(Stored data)
Lemma preserves_ret {A} (a : A) : preserves f (mret a).
Proof. done. Qed.
Lemma preserves_raise {A} e : preserves f (A := A) (raise e).
Proof. done. Qed.
Lemma preserves_of_res {A} (r : res A) : preserves f (of_res r).
Proof. done. Qed.
Lemma preserves_gets {A} (g : world -> A) : preserves f (gets g).
Proof. done. Qed.
Lemma preserves_log `{!LogFree f} l msg args : preserves f (log l msg args).
Proof. intros w. apply log_free. Qed.
Lemma preserves_bind {A B} (m : M A) (g : A -> M B) :
  preserves f m -> (forall a, preserves f (g a)) -> preserves f (m ≫= g).
Proof.
  intros Hm Hg w. specialize (Hm w). unfold mbind, M_bind.
  destruct (m w) as [[a|e] w']; cbn in Hm; [|done]. by rewrite <- Hm, <- (Hg a w').
Qed.
Lemma preserves_for_each {A} (l : list A) body :
  (forall x, preserves f (body x)) -> preserves f (for_each l body).
Proof.
  intros Hb. induction l as [|x l IH]; [done|]. cbn. by apply preserves_bind.
Qed.
Lemma preserves_fold_each {A B} (l : list B) (acc : A) body :
  (forall a x, preserves f (body a x)) -> preserves f (fold_each l acc body).
Proof.
  intros Hb. revert acc. induction l as [|x l IH]; intros acc; [done|]. cbn. by apply preserves_bind.
Qed.
End preserves.

#[export] Hint Resolve preserves_ret preserves_raise preserves_of_res preserves_gets
  preserves_log preserves_bind preserves_for_each preserves_fold_each : effects.

(** Follows the structure of a computation. *)
Ltac preserves :=
  repeat match goal with
  | |- preserves _ (if ?b then _ else _) => destruct b
  | |- preserves _ (match ?x with _ => _ end) => destruct x
  | |- preserves _ (_ ≫= _) => apply preserves_bind; [|intros ?]
  | |- preserves _ (for_each _ _) => apply preserves_for_each; intros ?
  | |- preserves _ (fold_each _ _ _) => apply preserves_fold_each; intros ? ?
  | _ => solve [eauto 2 with effects typeclass_instances]
  end.

(** ** Directories made on the way *)

Lemma dirname_length p : length (dirname p) <= length p.
Proof.
  unfold dirname. pose proof (drop_while_length not_slash (reverse p)) as H1.
  rewrite length_reverse in H1.
  pose proof (drop_while_length (fun c => negb (not_slash c)) (drop_while not_slash (reverse p))) as H2.
  destruct (drop_while _ (drop_while _ _)); rewrite length_reverse; cbn in *; lia.
Qed.

Lemma ancestors_length n p q : q ∈ ancestors n p -> length q <= length p.
Proof.
  revert p; induction n as [|n IH]; intros p; cbn; [by intros ->%list_elem_of_singleton|].
  case_bool_decide; [by intros ->%list_elem_of_singleton|].
  intros [Hq| ->%list_elem_of_singleton]%elem_of_app; [|done].
  apply IH in Hq. pose proof (dirname_length p). lia.
Qed.

Lemma ancestors_self n p : p ∈ ancestors n p.
Proof. destruct n; cbn; [left|]. case_bool_decide; [left|]. apply elem_of_app. right. left. Qed.

(** The entries after making a directory: the missing ones among its ancestors
    are directories, everything else is as before. *)
Lemma dget_fs_makedirs fs p q : dget (fs_makedirs fs p) q =
  match dget fs q with
  | Some x => Some x
  | None => if decide (q ∈ ancestors (length p) p /\ q <> []) then Some Directory else None
  end.
Proof.
  unfold fs_makedirs.
  assert (Hl : forall l fs, dget (foldl (fun fs d => if fs_exists fs d then fs else dset fs d Directory) fs l) q =
    match dget fs q with
    | Some x => Some x
    | None => if decide (q ∈ l) then Some Directory else None
    end).
  { clear. induction l as [|x l IH]; intros fs; cbn [foldl].
    - destruct (dget fs q); [done|]. by rewrite decide_False by apply not_elem_of_nil.
    - rewrite IH. unfold fs_exists, dmem. destruct (dget fs x) as [n|] eqn:Ex.
      + destruct (dget fs q) eqn:Eq; [done|]. assert (q <> x) by congruence.
        by destruct (decide (q ∈ l)); case_decide; set_solver.
      + rewrite dget_dset. destruct (decide (x = q)) as [->|Hne].
        { rewrite Ex. by rewrite decide_True by left. }
        destruct (dget fs q); [done|]. by destruct (decide (q ∈ l)); case_decide; set_solver. }
  rewrite Hl. destruct (dget fs q); [done|]. by repeat case_decide; rewrite list_elem_of_filter in *; naive_solver.
Qed.

(** Making a directory leaves longer paths alone. *)
Lemma dget_makedirs fs p q : length p < length q -> dget (fs_makedirs fs p) q = dget fs q.
Proof.
  intros Hq. rewrite dget_fs_makedirs. destruct (dget fs q); [done|].
  rewrite decide_False; [done|]. intros [Hx%ancestors_length _]. lia.
Qed.

Lemma makedirs_get p q w : length p < length q ->
  dget (w_fs (snd (makedirs p w))) q = dget (w_fs w) q.
Proof.
  intros Hq. unfold makedirs. destruct (_ || _); [done|]. cbn. by apply dget_makedirs.
Qed.

(** [path.dirname] undoes [path.join] with a name. *)
Lemma dirname_join a x : a <> [] -> last a <> Some slash -> slash ∉ x -> startswith "/" x = false ->
  dirname (path_join a x) = a.
Proof.
  intros Ha Hl Hx Hs. unfold path_join. rewrite Hs.
  destruct (reverse a) as [|c r] eqn:E; [by apply (f_equal reverse) in E; rewrite reverse_involutive in E|].
  assert (Ea : a = reverse r ++ [c]).
  { apply (f_equal reverse) in E. rewrite reverse_involutive in E. by rewrite reverse_cons in E. }
  assert (Hc : c <> slash) by (intros ->; apply Hl; rewrite Ea; apply last_snoc).
  rewrite bool_decide_eq_false_2 by done.
  unfold dirname. change ("/"%str ++ x) with (slash :: x). rewrite reverse_app, reverse_cons, <- app_assoc.
  rewrite drop_while_app_all.
  2: { apply Forall_reverse, Forall_forall. intros d Hd. apply not_slash_iff. by intros ->. }
  change ([slash] ++ reverse a) with (slash :: reverse a). rewrite E.
  rewrite drop_while_stop by done.
  rewrite (drop_while_app_all _ [slash] (c :: r)) by by constructor.
  rewrite drop_while_stop by (apply negb_false_iff; by apply not_slash_iff).
  by rewrite <- E, reverse_involutive.
Qed.

Lemma path_join_longer a b : startswith "/" b = false -> b <> [] -> length a < length (path_join a b).
Proof.
  intros Hb Hn. unfold path_join. rewrite Hb. destruct b as [|c b]; [done|].
  destruct (reverse a) as [|d r] eqn:E.
  - apply (f_equal reverse) in E. rewrite reverse_involutive in E. subst. cbn. lia.
  - case_bool_decide; rewrite ?length_app; cbn; lia.
Qed.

Problem details => Lines with "left" in them are what the answer must contain; copy each from the records above.

Response box =>
Proof. destruct n; cbn; [left|]. case_bool_decide; [left|]. apply elem_of_app. right. left. Qed.
        { rewrite Ex. by rewrite decide_True by left. }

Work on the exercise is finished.